Below is the English translation of final clause in the deed of sale regarding blocks of Hawke's Bay land 185-1856 including Mataruahou (Scinde Island) and Ahuriri (Napier).
"Now we have fully considered wept over and bid adieu to this land inherited by us from our forefathers with all its rivers, lakes, waters, streams, trees, stones, grass, plains, forests, good places and bad and everything either above or below the soil and all and everything connected with the said land. We have fully and entirely given up under the shining sun of the present day as a lasting possession to Victoria the Queen of England and to all the Kings and Queens her successors for ever."

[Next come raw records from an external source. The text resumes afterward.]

Lemma process_stop_up now v f lat lng mx passed st (w : W) :
  passed st = (ts_stopSequence st <? mx) -> up w ->
  let w' := (process_stop Live now v f lat lng mx st w).2 in
  up w' /\
  db_progress (tables (w_db w')) =
    map (fun g => if is_stop_of st g then stop_update now lat lng passed st g else g)
      (db_progress (tables (w_db w))) /\
  db_trips (tables (w_db w')) =
    (if arrives lat lng passed st && ts_isFinalStop st
     then map (complete_row now (ts_tripID st)) (db_trips (tables (w_db w)))
     else db_trips (tables (w_db w))) /\
  w_hub w' = if arrives lat lng passed st then broadcastEvent f (arrival_event now v st) (w_hub w)
             else w_hub w.
Proof.
  intros Hps. destruct w as [[rs os] [d ds] q]. intros [Ho Hd]. simpl in Ho, Hd. subst os ds.
  unfold process_stop, arrives, stop_update, is_stop_of, markStop, completeTrip, on_db, on_hub,
    bindM, retM, arrives. rewrite Hps.
  assert (Hid : forall l, l = map (fun g : progress_row => if is_progress (ts_tripID st) (ts_stopID st) g then g else g) l).
  { induction l as [|g l IH]; simpl; [done|]. rewrite <- IH. by case_match. }
  generalize (f_leb (haversineKm lat lng (ts_stopLat st) (ts_stopLng st)) (ts_arrivalRadiusKm st)),
    (f_gtb (haversineKm lat lng (ts_stopLat st) (ts_stopLng st)) (ts_arrivalRadiusKm st)).
  intros near far. case_bool_decide as Hp.
  - rewrite (bool_decide_false (ts_status st = StopArrived)) by (rewrite Hp; done).
    destruct (ts_stopSequence st <? mx); simpl; [repeat split|].
    destruct near; simpl; [by destruct (ts_isFinalStop st)|]. by rewrite <- Hid.
  - simpl. case_bool_decide; simpl; [destruct far; simpl; [done|]|]; by rewrite <- Hid.
Qed.

Lemma process_stops_up now v f lat lng mx passed stops (w : W) :
  (forall st, passed st = (ts_stopSequence st <? mx)) -> up w ->
  let w' := (forM (process_stop Live now v f lat lng mx) stops w).2 in
  up w' /\
  db_progress (tables (w_db w')) =
    map (fun g => foldl (fun g st => if is_stop_of st g then stop_update now lat lng passed st g else g)
                    g stops) (db_progress (tables (w_db w))) /\
  db_trips (tables (w_db w')) =
    foldl (fun ts st => if arrives lat lng passed st && ts_isFinalStop st
                        then map (complete_row now (ts_tripID st)) ts else ts)
      (db_trips (tables (w_db w))) stops /\
  w_hub w' = foldl (fun q st => broadcastEvent f (arrival_event now v st) q) (w_hub w)
               (List.filter (arrives lat lng passed) stops).
Proof.
  intros Hps. revert w. induction stops as [|st stops IH]; intros w Hup; cbn [forM foldl List.filter].
  { split; [done|]. split; [by rewrite map_id|done]. }
  unfold bindM. destruct (process_stop_up now v f lat lng mx passed st w (Hps st) Hup) as (H1 & H2 & H3 & H4).
  destruct (process_stop Live now v f lat lng mx st w) as [u w1]. cbn [snd] in *.
  destruct (IH w1 H1) as (I1 & I2 & I3 & I4). split; [done|]. split; [|split].
  - by rewrite I2, H2, map_map.
  - by rewrite I3, H3.
  - rewrite I4, H4. by destruct (arrives lat lng passed st).
Qed.

Lemma stop_update_ids now lat lng passed st st' g :
  is_stop_of st' (stop_update now lat lng passed st g) = is_stop_of st' g.
Proof. unfold stop_update, is_stop_of. by repeat case_match. Qed.

(** A row is touched by the one stop that is its own. *)
Lemma foldl_stop_update now lat lng passed stops g trip :
  NoDup (map ts_stopID stops) -> Forall (fun st => ts_tripID st = trip) stops ->
  foldl (fun g st => if is_stop_of st g then stop_update now lat lng passed st g else g) g stops =
  match List.find (fun st => is_stop_of st g) stops with
  | Some st => stop_update now lat lng passed st g
  | None => g
  end.
Proof.
  assert (Hskip : forall stops g, (forall st, st ∈ stops -> is_stop_of st g = false) ->
    foldl (fun g st => if is_stop_of st g then stop_update now lat lng passed st g else g) g stops = g).
  { induction stops0 as [|st l IH]; intros g0 Hl; simpl; [done|].
    rewrite (Hl st) by (by left). apply IH. intros st' ?. apply Hl. by right. }
  revert g. induction stops as [|st stops IH]; intros g Hnd Ht; simpl; [done|].
  apply NoDup_cons in Hnd as [Hn Hnd]. apply Forall_cons in Ht as [Ht1 Ht].
  destruct (is_stop_of st g) eqn:E; [|by apply IH].
  apply Hskip. intros st' Hin. rewrite stop_update_ids. apply not_true_is_false.
  unfold is_stop_of, is_progress in *. rewrite andb_true_iff, !bool_decide_eq_true in *.
  intros [_ Hs]. destruct E as [_ Hs0]. apply Hn. rewrite <- Hs0, Hs.
  by apply (list_elem_of_fmap_2 ts_stopID).
Qed.

Lemma foldl_complete now (c : tripStopRow -> bool) stops trip ts :
  Forall (fun st => ts_tripID st = trip) stops ->
  foldl (fun ts st => if c st then map (complete_row now (ts_tripID st)) ts else ts) ts stops =
  if existsb c stops then map (complete_row now trip) ts else ts.
Proof.
  assert (Hidem : forall ts, map (complete_row now trip) (map (complete_row now trip) ts) =
            map (complete_row now trip) ts).
  { intros ts0. rewrite map_map. apply map_ext. intros t. unfold complete_row.
    destruct (bool_decide (tp_trip_id t = trip)) eqn:E; simpl; by rewrite E. }
  revert ts. induction stops as [|st stops IH]; intros ts Ht; simpl; [done|].
  apply Forall_cons in Ht as [-> Ht]. rewrite IH by done.
  destruct (c st); simpl; [|done]. destruct (existsb c stops); [apply Hidem|done].
Qed.
End Reliable.
(** ** Witnesses *)
Lemma services_start_witness :
  let s := Serving.Load (fun _ => ""%string) in
  Forall (fun x => x <= max_interval_seconds) [Serving.HeartbeatIntervalSeconds s;
     Serving.DeviationDetectorIntervalSeconds s; Serving.StopDetectorIntervalSeconds s] /\
  exists j, serving_start s = Some j /\
     hb_interval (ji_heartbeat j) = Z.max 1 (Serving.HeartbeatIntervalSeconds s) * Second /\
     ji_deviation j = Z.max 1 (Serving.DeviationDetectorIntervalSeconds s) * Second /\
     ji_stops j = Z.max 1 (Serving.StopDetectorIntervalSeconds s) * Second /\ ji_eta j = ji_stops j.
Proof.
  assert (H : Forall (fun x => x <= max_interval_seconds)
    [Serving.HeartbeatIntervalSeconds (Serving.Load (fun _ => ""%string));
     Serving.DeviationDetectorIntervalSeconds (Serving.Load (fun _ => ""%string));
     Serving.StopDetectorIntervalSeconds (Serving.Load (fun _ => ""%string))])
    by (apply (bool_decide_unpack _); vm_compute; reflexivity).
  exact (conj H (proj1 (services_start (fun _ => ""%string)) H)).
Defined.

(** Without expiring keys, nothing needs to happen between two ticks. *)
Definition time_readable (x : rval * option Z) : bool :=
  match x.1 with
  | RHash h =>
      match (s ← h !! "received_at"%string; ParseInt s) with
      | Some n => match format_rfc3339 (UTC (time_Unix n)) with Some _ => true | None => false end
      | None => true
      end
  | RStr _ => true
  end.
Lemma quiet_same now now' (w : World MemRedis MemDB) :
  up w -> NoDup (active_vehicles (tables (w_db w))).*1 ->
  (length (w_hub w) + length (active_vehicles (tables (w_db w))) <= broadcast_cap)%nat ->
  map_Forall (fun _ x => x.2 = None /\ time_readable x = true) (rs_kv (mem (w_redis w))) ->
  quiet now now' w w.
Proof.
  intros Hup Hnd Hroom Hx. split; [done|done| |done|].
  - intros v. unfold status, live.
    destruct (rs_kv (mem (w_redis w)) !! online_key v) as [[x e]|] eqn:E; [|done].
    apply Hx in E as [E _]. simpl in E. by subst e.
  - intros v s n. unfold received_at, live.
    destruct (rs_kv (mem (w_redis w)) !! state_key v) as [[x e]|] eqn:E; [|done].
    apply Hx in E as [E Ht]. simpl in E. subst e. unfold time_readable in Ht. simpl in Ht.
    destruct x as [|hs]; [done|]. intros Hs Hn. rewrite Hs in Ht. cbn [mbind option_bind] in Ht.
    rewrite Hn in Ht. destruct (format_rfc3339 _); [by eexists|done].
Qed.
Lemma read_only_ret {A} (a : A) : read_only (R:=R) (P:=P) (retM a).
Proof. done. Qed.
Lemma read_only_bind {A B} (c : M W A) (k : A -> M W B) :
  read_only c -> (forall a, read_only (k a)) -> read_only (bindM c k).
Proof.
  intros Hc Hk w. unfold bindM. specialize (Hc w). destruct (c w) as [a w1]. simpl in *.
  destruct Hc as (<- & <- & <-). apply Hk.
Qed.
Lemma read_only_redis {A} (f : R -> A * R) :
  (forall r, contents (f r).2 = contents r) -> read_only (R:=R) (P:=P) (on_redis f).
Proof. intros Hf w. unfold on_redis. specialize (Hf (w_redis w)). by destruct (f (w_redis w)). Qed.
Lemma read_only_db {A} (f : P -> A * P) :
  (forall p, tables (f p).2 = tables p) -> read_only (R:=R) (P:=P) (on_db f).
Proof. intros Hf w. unfold on_db. specialize (Hf (w_db w)). by destruct (f (w_db w)). Qed.
Lemma read_only_try {A} cx (q : db -> option A) : read_only (R:=R) (P:=P) (on_db (pg_try cx q)).
Proof. apply read_only_db. intros p. apply pg_try_tables. Qed.
Lemma read_only_query {A} cx (q : db -> A) : read_only (R:=R) (P:=P) (on_db (pg_query cx q)).
Proof. apply read_only_db. intros p. apply pg_query_tables. Qed.
Lemma read_only_get cx t k : read_only (R:=R) (P:=P) (on_redis (redis_get cx t k)).
Proof. apply read_only_redis. intros r. apply redis_get_contents. Qed.
Lemma read_only_hmget cx t k fs : read_only (R:=R) (P:=P) (on_redis (redis_hmget cx t k fs)).
Proof. apply read_only_redis. intros r. apply redis_hmget_contents. Qed.
Lemma read_only_hgetall cx t k : read_only (R:=R) (P:=P) (on_redis (redis_hgetall cx t k)).
Proof. apply read_only_redis. intros r. apply redis_hgetall_contents. Qed.
Lemma read_only_opt {A} cx ok (q : db -> option A) : read_only (R:=R) (P:=P) (query_opt cx ok q).
Proof. apply read_only_bind; [apply read_only_try|]. intros []; apply read_only_ret. Qed.
Lemma read_only_json status v : read_only (R:=R) (P:=P) (writeJSON status v).
Proof. done. Qed.
Lemma read_only_error status msg : read_only (R:=R) (P:=P) (write_error status msg).
Proof. done. Qed.
End ReadOnly.
#[export] Hint Resolve read_only_ret read_only_bind read_only_try read_only_query read_only_get
  read_only_hmget read_only_hgetall read_only_opt read_only_json read_only_error : read_only.
(** Scanning the rows: one whose value is NULL does not scan and is skipped. *)
Fixpoint enrich_rows (cx : context) (now : Time) (rows : list (alert_row * string))
  : M W (list enrichedAlert) :=
  match rows with
  | [] => retM []
  | (a, name) :: rows' =>
      match al_triggered_value a with
      | None => enrich_rows cx now rows'
      | Some v =>
          let! trip := enrichWithTrip cx (al_vehicle_id a) in
          let! active := isConditionActive cx now (al_vehicle_id a) (al_alert_type a) in
          let! rest := enrich_rows cx now rows' in
          retM (MkEnrichedAlert a v name trip active :: rest)
      end
  end.

(** The total of [COUNT( * )], 0 when the query fails. *)
Definition count_or_zero (cx : context) (ok : bool) (p : db -> list alert_row) : M W Z :=
  let! r := on_db (pg_try cx (fun d => if ok then Some (Z.of_nat (length (p d))) else None)) in
  retM (match r with Ok n => n | Err _ => 0 end).

Definition queue_page (fleetID : string) (q : list (string * string)) (limit offset : Z)
    (ties : nat -> nat) (d : db) : option (list (alert_row * string)) :=
  if query_texts fleetID q then
    l ← limit_offset limit offset (queue_of fleetID q ties d);
    Some (map (fun a => (a, display_name d (al_vehicle_id a))) l)
  else None.

Definition HandleAttentionQueue : handler W := fun _ _ rq =>
  let q := rq_query rq in
  let fleetID := query_get "fleet_id" q in
  if bool_decide (fleetID = ""%string)
  then write_error StatusBadRequest "fleet_id query parameter is required"
  else
    let '(page, limit) := parsePagination (query_get "page" q) (query_get "limit" q) in
    let! total := count_or_zero (rq_cx rq) (query_texts fleetID q)
                    (fun d => List.filter (in_queue fleetID q) (db_alerts d)) in
    let! rows := on_db (pg_try (rq_cx rq)
                          (queue_page fleetID q limit (page_offset page limit) (rq_ties rq))) in
    match rows with
    | Err _ => write_error StatusInternalServerError "failed to query alerts"
    | Ok rows =>
        let! alerts := enrich_rows (rq_cx rq) (rq_now rq) rows in
        writeJSON StatusOK (json_map [
          ("fleet_id", JStr fleetID); ("alerts", JArr (map (enriched_json false) alerts));
          ("pagination", pagination_json (NewPagination page limit total))]%string)
    end.
End Queue.

(** ** The alert history of a fleet *)
Definition time_param (param : string) (q : list (string * string)) : option Time :=
  zt_instant <$> parse_rfc3339 (query_get param q).
Definition in_history (fleetID : string) (q : list (string * string)) (a : alert_row) : bool :=
  bool_decide (al_fleet_id a = fleetID) &&
  match time_param "from" q with Some t => t <=? al_created_at a | None => true end &&
  match time_param "to" q with Some t => al_created_at a <=? t | None => true end &&
  param_is "alert_type" q (al_alert_type a) && param_is "severity" q (al_severity a) &&
  (if bool_decide (query_get "acknowledged" q = "true"%string) then negb (is_none (al_acknowledged_at a))
   else if bool_decide (query_get "acknowledged" q = "false"%string) then is_none (al_acknowledged_at a)
   else true).
Definition recent_first (a b : alert_row) : Prop := al_created_at b <= al_created_at a.
#[export] Instance recent_first_dec : RelDecision recent_first.
Proof. intros a b. apply Z_le_dec. Defined.
Definition history_of (fleetID : string) (q : list (string * string)) (ties : nat -> nat) (d : db)
  : list alert_row := order_by recent_first ties (List.filter (in_history fleetID q) (db_alerts d)).
(* ===== verification/Views.v ===== *)
(** * What the read handlers of vehicles and trips share

    [domain.StopProgress] and its JSON. Each of the two handlers has its own code that
    reads the stops, the estimate and the deviation status of a trip: it is modelled
    twice, in [Vehicles.v] and in [Trips.v]. *)
From Stdlib Require Import SpecFloat.
From S2P Require Import Prelude GoNum Strconv Json Redis Domain Rfc3339 RedisStore Auth Http Tables.
From S2P Require Import Events Geo Heartbeat StopDetector Eta Deviation Helpers Alerts.
Local Open Scope Z_scope.
Local Open Scope fleet_scope.

(** ** The stops of a trip *)
Record StopProgress := MkStopProgress {
  sp_StopID : string; sp_StopName : string; sp_Sequence : Z; sp_Status : string;
  sp_ArrivedAt : option Time; sp_DepartedAt : option Time
}.
Definition sp_le (a b : StopProgress) : Prop := sp_Sequence a <= sp_Sequence b.
#[export] Instance sp_le_dec : RelDecision sp_le.
Proof. intros a b. apply Z_le_dec. Defined.
#[export] Instance sp_le_trans : Transitive sp_le.
Proof. intros a b c. unfold sp_le. lia. Qed.
#[export] Instance sp_le_total : Total sp_le.
Proof. intros a b. unfold sp_le. lia. Qed.
Definition time_json (t : Time) : json := JStr (format_seconds t).
Definition stop_progress_json (sp : StopProgress) : json :=
  JObj ([("stop_id", JStr (sp_StopID sp)); ("stop_name", JStr (sp_StopName sp));
         ("sequence", jint (sp_Sequence sp)); ("status", JStr (sp_Status sp))]%string ++
        opt_field "arrived_at" (time_json <$> sp_ArrivedAt sp) ++
        opt_field "departed_at" (time_json <$> sp_DepartedAt sp)).

Section ReadOnly.
Context {R P : Type} `{RedisLaws R} `{DatabaseLaws P}.
Lemma read_only_get_or_empty cx t k : read_only (R:=R) (P:=P) (get_or_empty cx t k).
Proof. unfold get_or_empty. solve_read_only. Qed.
End ReadOnly.
#[export] Hint Resolve read_only_get_or_empty : read_only.

(** ** With the services up *)
Section Reliable.
Notation W := (World MemRedis MemDB).

Definition string_at (now : Time) (k : string) (st : rstate) : option string :=
  match live now k st with Some (RStr s) => Some s | _ => None end.

Lemma redis_get_up now k (w : W) :
  up w -> exists r, on_redis (redis_get Live now k) w = (r, w).
Proof.
  destruct w as [[st os] [d ds] q]. intros [Ho _]. simpl in Ho. subst os.
  unfold on_redis, redis_get. simpl. destruct (live now k st) as [[]|]; by eexists.
Qed.
Lemma redis_hmget_up now k fs (w : W) :
  up w -> exists r, on_redis (redis_hmget Live now k fs) w = (r, w).
Proof.
  destruct w as [[st os] [d ds] q]. intros [Ho _]. simpl in Ho. subst os.
  unfold on_redis, redis_hmget. simpl. destruct (live now k st) as [[]|]; by eexists.
Qed.
Lemma get_or_empty_up now k (w : W) :
  up w -> get_or_empty Live now k w = (default ""%string (string_at now k (mem (w_redis w))), w).
Proof.
  destruct w as [[st os] [d ds] q]. intros [Ho _]. simpl in Ho. subst os.
  unfold get_or_empty, bindM, on_redis, redis_get, string_at. simpl.
  by destruct (live now k st) as [[]|].
Qed.
Lemma query_opt_up {A} ok (q : db -> option A) (w : W) :
  up w -> query_opt Live ok q w = (if ok then q (tables (w_db w)) else None, w).
Proof.
  destruct w as [[st os] [d ds] h]. intros [_ Hd]. simpl in Hd. subst ds.
  unfold query_opt, bindM, on_db, pg_try, retM. simpl. destruct ok; [|done].
  by destruct (q d).
Qed.
End Reliable.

Fraudulent translations such as those above saw numerous transactions that changed race relations in Aotearoa forever. They changed "obligation" to entitlement, and ownership, and changed "partnership" to sovereignty over Māori.
Many early Pākehā settlers had preached against the signing of Te Tiriti because they feared it would open the door to English law. In fact it did, Pākehā now came under an Imperial Act, the New Zealand Settlement Act instead of Te Tiriti. This act settled Pākehā as New Zealanders. It did not settle Māori as New Zealanders, which alienated Māori from Pākehā.
The estrangement between Pākehā and Māori caused by the NZ Settlement Act has passed down the generations. Despite James Busby saying "we are one people", the NZ Settlement Act has not bred unity, it has bred fear.
The prediction from early Pākehā who preached against Māori signing Te Tiriti came to be true. Their fear of the long reach of Imperial Acts of Law from Windsor Castle on Aotearoa shores proved warranted. Annulling the honour of Te Tiriti and the practice of land acquisition gave rise to Te Wananga.
Mary Beatrice Boyd writes in her book The City of the Plains: A History of Hastings,
"Europeans failed to understand that friendship and hospitality were a deliberate strategy employed by the chiefs for their own purpose, namely to trade with Europeans to obtain new metal tools, implements, seeds, livestock and clothing to improve their own agriculture and living standards while holding fast to their land and Māoritanga. By peaceful co-existence with settlers, they hoped to avoid the consequences of Anglo-Maori wars in Taranaki and the Waikato, namely conquest and land confiscation. The price they paid for peace included the Heretaunga Block on which Hastings was established in1873."
Te Wananga was published for only four years.